The monument “is a symbol of Latvian independence, which has been preserved through all the years of Soviet ideology. It reminds us that true freedom can be preserved even amid external persecution and oppression,” Archbishop Zbignevs Stankevics of Riga told CNS.
Relations with other Christians and with nonbelievers also are expected to play a big role in the pope’s trip. He has an ecumenical prayer service planned Sept. 24 in the Lutheran cathedral in Riga, Latvia, and an ecumenical meeting with young people the next day at a Lutheran church in Tallinn, Estonia.
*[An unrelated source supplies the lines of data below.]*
Definition link_ok (l : tcp_link) : Prop := tok None (t_acked l) (t_w l) (t_h l).
Lemma accepted_ok l : accepted l -> link_ok l.
Proof.
  intros (size & p & lip & rip & lport & rport & server & auth & mem & js & self & pcb0 & others & rc & H1 & H2 & H3 & H4 & H5 & H6 & H7 & Hrun & Hrc & Ha).
  pose proof (wpp_accept size p lip rip lport rport server auth mem js self pcb0 others H1 H2 H3 H4 H5 H6 H7) as Hw.
  unfold wpp in Hw. rewrite Hrun in Hw. unfold link_ok. rewrite Ha. destruct Hw as [[? _]|[Ht _]]; done.
Qed.

(** the callbacks of lwIP, whose result lwIP looks at *)
Definition is_callback (ev : tcp_event) : bool := match ev with TRecv _ _ | TSent _ _ => true | _ => false end.

Lemma client_open l : link_ok l -> p_open (cw_pcb (t_w l)) = true ->
  exists cl, cw_client (t_w l) = Some cl /\ tc_client_closed cl = false.
Proof.
  intros [_ _ Hc] Hp. destruct (cw_client (t_w l)) as [cl|].
  - exists cl. split; [done|]. pose proof (al_open _ _ _ _ _ Hc) as Ho. destruct (tc_client_closed cl); simpl in Ho; congruence.
  - destruct Hc as (? & _). congruence.
Qed.

(** What one event does. *)
Lemma tcp_step l ev : link_ok l -> tcp_enabled l ev ->
  exists l' rc, tcp_run l ev = Ok (l', rc) /\ link_ok l' /\
    (is_callback ev = true -> aborts (t_h l') = aborts (t_h l) + (if rc =? ERR_ABRT then 1 else 0)) /\
    (forall data js, ev = TRecv (Some data) js -> zlen data <= TCP_WND - (zlen (taken (t_h l)) - confirmed (t_h l)) -> rc <> ERR_MEM) /\
    (ev = TMurder -> cw_client (t_w l') = None).
Proof.
  intros Hl He. unfold link_ok in Hl.
  assert (Hdo : forall m acked (P : Z -> cworld -> hist -> Prop), wpp m (t_w l) (t_h l) P ->
    exists l' rc, tcp_do l acked m = Ok (l', rc) /\ t_acked l' = acked /\ P rc (t_w l') (t_h l')).
  { intros m acked P Hw. destruct (wpp_inv _ _ _ _ Hw) as (rc & w & h & E & HP). unfold tcp_do. rewrite E. eauto. }
  destruct ev as [j|err|p js|len js|]; simpl in *.
  - destruct (Hdo (run_job j;; mret ERR_OK) (t_acked l) (fun _ w h => tok None (t_acked l) w h)) as (l' & rc & E & Ea & Ht).
    { wpp_step. eapply wpp_mono; [by apply wpp_job|]. intros [] w h Ht. by wpp_step. }
    exists l', rc. unfold link_ok. rewrite Ea. by split_and!.
  - destruct He as [Hp _]. destruct (client_open l Hl Hp) as (cl & Ec & Hcl).
    destruct (Hdo (pcb_gone;; client_err_func err;; mret ERR_OK) (t_acked l) (fun _ w h => tok None (t_acked l) w h)) as (l' & rc & E & Ea & Ht).
    { pose proof (wpp_err_func _ _ _ _ err Hl Ec Hcl) as Hw. unfold pcb_gone in *. do 2 wpp_step. wpp_step.
      eapply wpp_mono; [exact Hw|]. intros [] w h Ht. by wpp_step. }
    exists l', rc. unfold link_ok. rewrite Ea. by split_and!.
  - destruct He as (Hp & Hr & Hne). destruct (client_open l Hl Hp) as (cl & Ec & Hcl).
    destruct (Hdo _ (t_acked l) _ (wpp_recv_func _ _ _ _ p js Hl Ec Hcl Hr Hne)) as (l' & rc & E & Ea & Ht).
    exists l', rc. unfold link_ok. rewrite Ea. split; [done|].
    destruct Ht as [(Ht & Hab & Hrc)|(-> & Ht & Hh & data & -> & Hbig)].
    + split_and!; try done. intros data js' _ _ ->. by destruct Hrc.
    + split_and!; try done; [rewrite Hh; simpl; lia|]. intros data' js' [= <- <-] Hle. lia.
  - destruct He as (Hp & Hs & Hlen). destruct (client_open l Hl Hp) as (cl & Ec & Hcl).
    destruct (Hdo _ (t_acked l + len) _ (wpp_sent_func _ _ _ _ len js Hl Ec Hcl Hs Hlen)) as (l' & rc & E & Ea & Ht & Hab & Hrc).
    exists l', rc. unfold link_ok. rewrite Ea. by split_and!.
  - destruct He as [cl Ec].
    destruct (Hdo (client_murder;; mret ERR_OK) (t_acked l) (fun _ w h => tok None (t_acked l) w h /\ cw_client w = None)) as (l' & rc & E & Ea & Ht & Hn).
    { wpp_step. eapply wpp_mono; [by eapply wpp_murder|]. intros [] w h [Ht ?]. by wpp_step. }
    exists l', rc. unfold link_ok. rewrite Ea. by split_and!.
Qed.
Lemma tcp_reach_ok l0 l : accepted l0 -> tcp_reach l0 l -> link_ok l.
Proof.
  intros Ha Hr. induction Hr as [|l ev l' rc _ IH He Hrun]; [by apply accepted_ok|].
  destruct (tcp_step l ev IH He) as (l2 & rc2 & Hrun2 & Hok & _). rewrite Hrun in Hrun2. by injection Hrun2 as <- <-.
Qed.
End link.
Estonia is the Baltic nation with the smallest Catholic population and with the largest percentage of people claiming no faith at all, Bishop Jourdan said.
According to Vatican statistics, less than half of 1 percent of Estonia’s population is Catholic. Almost 21 percent of Latvians are Catholic and close to 80 percent of Lithuanians belong to the Catholic Church. In all three nations, the Catholic Church’s closest ecumenical partners are Lutherans and Orthodox.
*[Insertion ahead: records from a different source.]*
(* ===== verification/PacketFacts.v ===== *)
(** Facts about Packet: the checksums are one's complement sums of big-endian words, and
    the checks find the parts of a packet. *)
From S2P Require Import Prelude CMem PktSum PktSumFacts Flow TcpClient Packet.

#[global] Arguments udp_checksum_summer : simpl never.
#[global] Arguments hton16 : simpl never.
#[global] Arguments hton32 : simpl never.
#[global] Arguments fold_loop : simpl never.

(** The sum of the big-endian words of a text, an odd last byte filled with zero. *)
Fixpoint bsum (l : list Z) : Z :=
  match l with
  | a :: b :: l => 256 * a + b + bsum l
  | [a] => 256 * a
  | [] => 0
  end.

Lemma bsum_nonneg l : bytes_ok l -> 0 <= bsum l.
Proof.
  induction l as [|a|a b l IH] using pair_ind; [done|..]; unfold bytes_ok, is_byte in *;
    rewrite !Forall_cons; simpl; [lia|]. intros (? & ? & H). specialize (IH H). lia.
Qed.
Lemma bsum_bound l : bytes_ok l -> 2 * bsum l <= 65535 * (zlen l + 1).
Proof.
  induction l as [|a|a b l IH] using pair_ind; [done|..]; unfold bytes_ok, is_byte in *;
    rewrite !Forall_cons; [unfold zlen; simpl; lia|]. rewrite !zlen_cons. simpl.
  intros (? & ? & H). specialize (IH H). lia.
Qed.
Lemma bsum_app a b : Z.even (zlen a) = true -> bsum (a ++ b) = bsum a + bsum b.
Proof.
  induction a as [|x|x y a IH] using pair_ind; [done|done|].
  rewrite !zlen_cons. intros H. simpl. rewrite IH; [lia|].
  rewrite <- H. rewrite <- !Z.add_assoc, Z.even_add. by destruct (Z.even (zlen a)).
Qed.

Lemma be16_value a b : is_byte a -> is_byte b -> Z.lor (Z.shiftl a 8) (Z.shiftl b 0) = 256 * a + b.
Proof.
  unfold is_byte. intros Ha Hb. rewrite Z.shiftl_0_r, Z.shiftl_mul_pow2 by lia.
  change (2 ^ 8) with 256.
  assert (Hl : Z.land (a * 256) b = 0).
  { apply Z.bits_inj'. intros n Hn. rewrite Z.land_spec, Z.bits_0.
    change 256 with (2 ^ 8). destruct (decide (n < 8)).
    - by rewrite Z.mul_pow2_bits_low.
    - rewrite (Z.bits_above_log2 b n), andb_false_r; [done|lia|].
      destruct (decide (b = 0)) as [->|]; [simpl; lia|]. apply Z.log2_lt_pow2; [lia|].
      apply Z.lt_le_trans with (2 ^ 8); [lia|]. apply Z.pow_le_mono_r; lia. }
  pose proof (Z.add_lor_land (a * 256) b). lia.
Qed.

Lemma sum_be16_app k pre l post t :
  bytes_ok l -> zlen l = 2 * Z.of_nat k -> 0 <= t < 2 ^ 32 ->
  sum_be16 k (pre ++ l ++ post) (zlen pre) t = Ok (u32 (t + bsum l)).
Proof.
  revert pre l t. induction k as [|k IH]; intros pre l t Hb Hl Ht.
  - destruct l; [|rewrite zlen_cons in Hl; pose proof (zlen_nonneg l); lia]. simpl. unfold u32.
    rewrite Z.add_0_r, Z.mod_small by lia. done.
  - destruct l as [|a [|b l]]; rewrite ?zlen_cons, ?zlen_nil in Hl; [lia|lia|].
    unfold bytes_ok in Hb. apply Forall_cons_1 in Hb as [Ha Hb]. apply Forall_cons_1 in Hb as [Hb' Hb]. cbn [sum_be16]. unfold badvpn_read_be16.
    pose proof (zlen_nonneg pre). pose proof (zlen_nonneg post). pose proof (zlen_nonneg l).
    change ((a :: b :: l) ++ post) with (a :: b :: l ++ post).
    rewrite (rd_ok _ (zlen pre)) by (rewrite zlen_app, !zlen_cons, zlen_app; lia). cbn [mbind res_bind].
    rewrite (byte_at_app_mid pre a) by done.
    rewrite rd_ok by (rewrite zlen_app, !zlen_cons, zlen_app; lia). cbn [mbind res_bind].
    assert (Hb2 : byte_at (pre ++ a :: b :: l ++ post) (zlen pre + 1) = b).
    { change (pre ++ a :: b :: l ++ post) with (pre ++ [a] ++ b :: l ++ post). rewrite (assoc_L (++)).
      by rewrite byte_at_app_mid; [|rewrite zlen_app]. }
    rewrite Hb2, be16_value by done.
    replace (pre ++ a :: b :: l ++ post) with ((pre ++ [a; b]) ++ l ++ post) by (by rewrite <- (assoc_L (++))).
    replace (zlen pre + 2) with (zlen (pre ++ [a; b])) by (by rewrite zlen_app).
    rewrite IH; [|done|lia|unfold u32; apply Z.mod_pos_bound; lia]. rewrite u32_add. do 2 f_equal. simpl. lia.
Qed.

#[global] Arguments sum_be16 : simpl never.

Lemma split_slice (m : list Z) p n : 0 <= p -> 0 <= n -> p + n <= zlen m ->
  exists pre post, m = pre ++ slice m p n ++ post /\ zlen pre = p /\ zlen (slice m p n) = n.
Proof.
  intros Hp Hn Hl. exists (take (Z.to_nat p) m), (drop (Z.to_nat n) (drop (Z.to_nat p) m)). split_and!.
  - unfold slice. by rewrite take_drop, take_drop.
  - by rewrite zlen_take by lia.
  - by apply zlen_slice.
Qed.

Lemma sum_be16_slice k m p t : bytes_ok m -> 0 <= p -> p + 2 * Z.of_nat k <= zlen m -> 0 <= t < 2 ^ 32 ->
  sum_be16 k m p t = Ok (u32 (t + bsum (slice m p (2 * Z.of_nat k)))).
Proof.
  intros Hb Hp Hl Ht. destruct (split_slice m p (2 * Z.of_nat k)) as (pre & post & E & <- & Hz); [lia..|].
  rewrite E at 1. apply sum_be16_app; [by apply bytes_ok_slice|done|done].
Qed.

Lemma summer_slice m p len : bytes_ok m -> 0 <= p -> 0 <= len -> p + len <= zlen m -> Z.even len = true ->
  udp_checksum_summer m p len = Ok (u32 (bsum (slice m p len))).
Proof.
  intros Hb Hp Hn Hl He. unfold udp_checksum_summer. rewrite Z.even_spec in He. destruct He as [k ->].
  replace (2 * k mod 2) with 0 by (rewrite Z.mul_comm, Z_mod_mult; done). simpl.
  replace (2 * k / 2) with k by (rewrite Z.mul_comm, Z.div_mul by lia; done).
  rewrite sum_be16_slice; [|done|done|rewrite Z2Nat.id; lia|lia]. by rewrite Z2Nat.id by lia.
Qed.
Lemma slice_whole (l : list Z) : slice l 0 (zlen l) = l.
Proof. unfold slice, zlen. rewrite Nat2Z.id. simpl. by rewrite firstn_all. Qed.
Lemma summer_all l : bytes_ok l -> Z.even (zlen l) = true -> udp_checksum_summer l 0 (zlen l) = Ok (u32 (bsum l)).
Proof. intros. pose proof (zlen_nonneg l). rewrite summer_slice, slice_whole by (done || lia). done. Qed.

Lemma hton16_bytes x : bytes_ok (hton16 x) /\ zlen (hton16 x) = 2.
Proof. split; [|done]. repeat constructor; apply Z.mod_pos_bound; lia. Qed.
Lemma bsum_hton16 x : 0 <= x < 65536 -> bsum (hton16 x) = x.
Proof. intros. unfold hton16. simpl. Z.to_euclidean_division_equations; lia. Qed.
Lemma ntoh16_hton16 x : 0 <= x < 65536 -> ntoh16 (hton16 x) = x.
Proof. intros. unfold ntoh16, hton16, byte_at. simpl. Z.to_euclidean_division_equations; lia. Qed.
Lemma hton32_bytes x : bytes_ok (hton32 x) /\ zlen (hton32 x) = 4.
Proof. split; [|done]. repeat constructor; apply Z.mod_pos_bound; lia. Qed.
Lemma bsum_hton32 x : 0 <= x < 65536 -> bsum (hton32 x) = x.
Proof. intros. unfold hton32. cbn [bsum]. Z.to_euclidean_division_equations; lia. Qed.
Lemma summer_bytes l n : bytes_ok l -> zlen l = n -> Z.even n = true -> udp_checksum_summer l 0 n = Ok (u32 (bsum l)).
Proof. intros Hb <- He. by apply summer_all. Qed.
Lemma summer_hton16 x : 0 <= x < 65536 -> udp_checksum_summer (hton16 x) 0 2 = Ok x.
Proof.
  intros. destruct (hton16_bytes x). rewrite summer_bytes, bsum_hton16 by done. f_equal. unfold u32. rewrite Z.mod_small; lia.
Qed.
Lemma summer_hton32 x : 0 <= x < 65536 -> udp_checksum_summer (hton32 x) 0 4 = Ok x.
Proof.
  intros. destruct (hton32_bytes x). rewrite summer_bytes, bsum_hton32 by done. f_equal. unfold u32. rewrite Z.mod_small; lia.
Qed.
Lemma hton16_ntoh16 b : bytes_ok b -> zlen b = 2 -> hton16 (ntoh16 b) = b.
Proof.
  intros Hb Hl. destruct b as [|x [|y [|z b]]]; rewrite ?zlen_cons, ?zlen_nil in Hl; [lia..| |pose proof (zlen_nonneg b); lia].
  unfold bytes_ok, is_byte in Hb. rewrite !Forall_cons in Hb. destruct Hb as (? & ? & _).
  unfold hton16, ntoh16, byte_at. simpl. repeat f_equal; Z.to_euclidean_division_equations; lia.
Qed.

(** ** The checksums *)
Lemma slice_snoc (m : list Z) p n : 0 <= p -> 0 <= n -> p + n < zlen m -> slice m p (n + 1) = slice m p n ++ [byte_at m (p + n)].
Proof.
  intros. rewrite <- (slice_app m p n 1) by lia. f_equal. destruct (split_slice m (p + n) 1) as (pre & post & E & Hp & Hz); [lia..|].
  destruct (slice m (p + n) 1) as [|x [|]]; rewrite ?zlen_cons, ?zlen_nil in Hz; [lia| |pose proof (zlen_nonneg l); lia].
  f_equal. rewrite E. symmetry. by apply byte_at_app_mid.
Qed.

Lemma udp_payload_sum_ok m p n t : bytes_ok m -> 0 <= p -> 0 <= n -> p + n <= zlen m ->
  udp_payload_sum m p n t = Ok (u32 (t + bsum (slice m p n))).
Proof.
  intros Hb Hp Hn Hl. unfold udp_payload_sum. rewrite Zmod_even. destruct (Z.even n) eqn:He.
  - change (0 =? 0) with true. cbv iota. rewrite summer_slice by done. cbn [mbind res_bind].
    by rewrite Z.add_comm, u32_add, Z.add_comm.
  - change (1 =? 0) with false. cbv iota. assert (He' : Z.even (n - 1) = true) by (rewrite Z.even_sub, He; done).
    assert (Hn1 : 0 <= n - 1) by (destruct (decide (n = 0)) as [->|]; [done|lia]).
    rewrite summer_slice by (done || lia). cbn [mbind res_bind]. rewrite rd_ok by lia. cbn [mbind res_bind].
    pose proof (byte_at_range m (p + n - 1) Hb) as Hr.
    assert (Hs : u16 (byte_at m (p + n - 1) ≪ 8) = 256 * byte_at m (p + n - 1)).
    { rewrite Z.shiftl_mul_pow2 by lia. unfold u16. rewrite Z.mod_small; lia. }
    rewrite Hs, summer_hton16 by lia. cbn [mbind res_bind].
    assert (E : slice m p n = slice m p (n - 1) ++ [byte_at m (p + n - 1)]).
    { replace n with (n - 1 + 1) at 1 by lia. rewrite slice_snoc by lia. do 3 f_equal. lia. }
    rewrite E, bsum_app by (by rewrite zlen_slice by lia). cbn [bsum]. unfold u32. rewrite Zplus_mod_idemp_r, Zplus_mod_idemp_l.
    do 2 f_equal. lia.
Qed.

Lemma udp_finish_ok t : 0 <= t < 2 ^ 32 -> udp_finish t = Ok (hton16 (65535 - ones_sum t)).
Proof.
  intros Ht. unfold udp_finish. rewrite fold_loop_ok by done. simpl. pose proof (ones_sum_range t ltac:(lia)) as Hr.
  assert (Hl : u32 (Z.lnot (ones_sum t)) = 2 ^ 32 - 1 - ones_sum t).
  { unfold Z.lnot, u32. replace (Z.pred (- ones_sum t)) with (2 ^ 32 - 1 - ones_sum t + (-1) * 2 ^ 32) by lia.
    rewrite Z_mod_plus_full, Z.mod_small; lia. }
  rewrite Hl. destruct (Z.eqb_spec (2 ^ 32 - 1 - ones_sum t) 0); [lia|]. do 2 f_equal. unfold u16.
  replace (2 ^ 32 - 1 - ones_sum t) with (65535 - ones_sum t + 65535 * 2 ^ 16) by lia.
  rewrite Z_mod_plus_full, Z.mod_small; lia.
Qed.

Definition udp_wf (h : udp_header) : Prop :=
  bytes_ok (udp_bytes h) /\ zlen (ud_source_port h) = 2 /\ zlen (ud_dest_port h) = 2 /\ zlen (ud_length h) = 2 /\ zlen (ud_checksum h) = 2.
Lemma udp_bytes_len h : udp_wf h -> zlen (udp_bytes h) = 8.
Proof. intros (_ & ? & ? & ? & ?). unfold udp_bytes. rewrite !zlen_app. lia. Qed.

(** The words that the UDP checksum covers, over IPv4 and over IPv6. *)
Definition udp_sum (source dest : list Z) (h : udp_header) (payload : list Z) : Z :=
  bsum source + bsum dest + 17 + (UDP_HEADER + zlen payload) + bsum (udp_bytes h) + bsum payload.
With the fall of the Iron Curtain, the three nations also have faced the challenge of emigration, especially in the years following the global economic crisis that began in 2008.
Estonia’s population declined, Bishop Jourdan said, “but far less than Latvia’s and Lithuania’s, and for the past three years there has been a slight increase in the population, in part because of an incipient immigration. Perhaps it is due to the fact that the economic situation in Estonia is better than in Latvia or Lithuania.”
Archbishop Stankevics said Latvia has experienced “a significant population drop in recent years, and the impact of emigration is felt in our parishes.”
The only way to reverse the process is to create more jobs in an ethical and sustainable way, the archbishop said. In addition, “we need to develop work qualification courses to help people to be skilled in jobs really needed in the local economy.”
Archbishop Grusas told CNS Sept. 13 that many Lithuanian emigrants were “looking for change or trying to get away from past hurts,” but there is some evidence that people are starting to come back to the country.
Emigration is part of the “whole gamut of social problems” Pope Francis is expected to address, but always in the context of helping people find a hope-filled response, the archbishop said.
Lithuania’s Catholics were known for the heroic way they preserved the faith under communism despite harsh repression. The challenges to faith are different today, the archbishop said, not only because of the influence of secularization and materialism, but also because the communists made it so difficult to educate people in the faith.
“Independence changed that — there is a lot of information available now,” the archbishop said, “but the challenge is how to live in freedom and learning what true freedom is, not just doing what we want, but knowing we have obligations and responsibilities, too.”
In Latvia, Archbishop Stankevics said, “since the collapse of communism, faith has perhaps lost its traditional devotional forms and has developed more into commitment of personal relationships with God and service in the church.”
At the same time, he said, “threats to the faith arise from the present social, economic and cultural challenges.”
In a July interview with Vatican News, Archbishop Grusas said he saw “the finger of God” and Pope Francis’ own priorities reflected in his choice to visit the Baltics, “the periphery of the European Union.”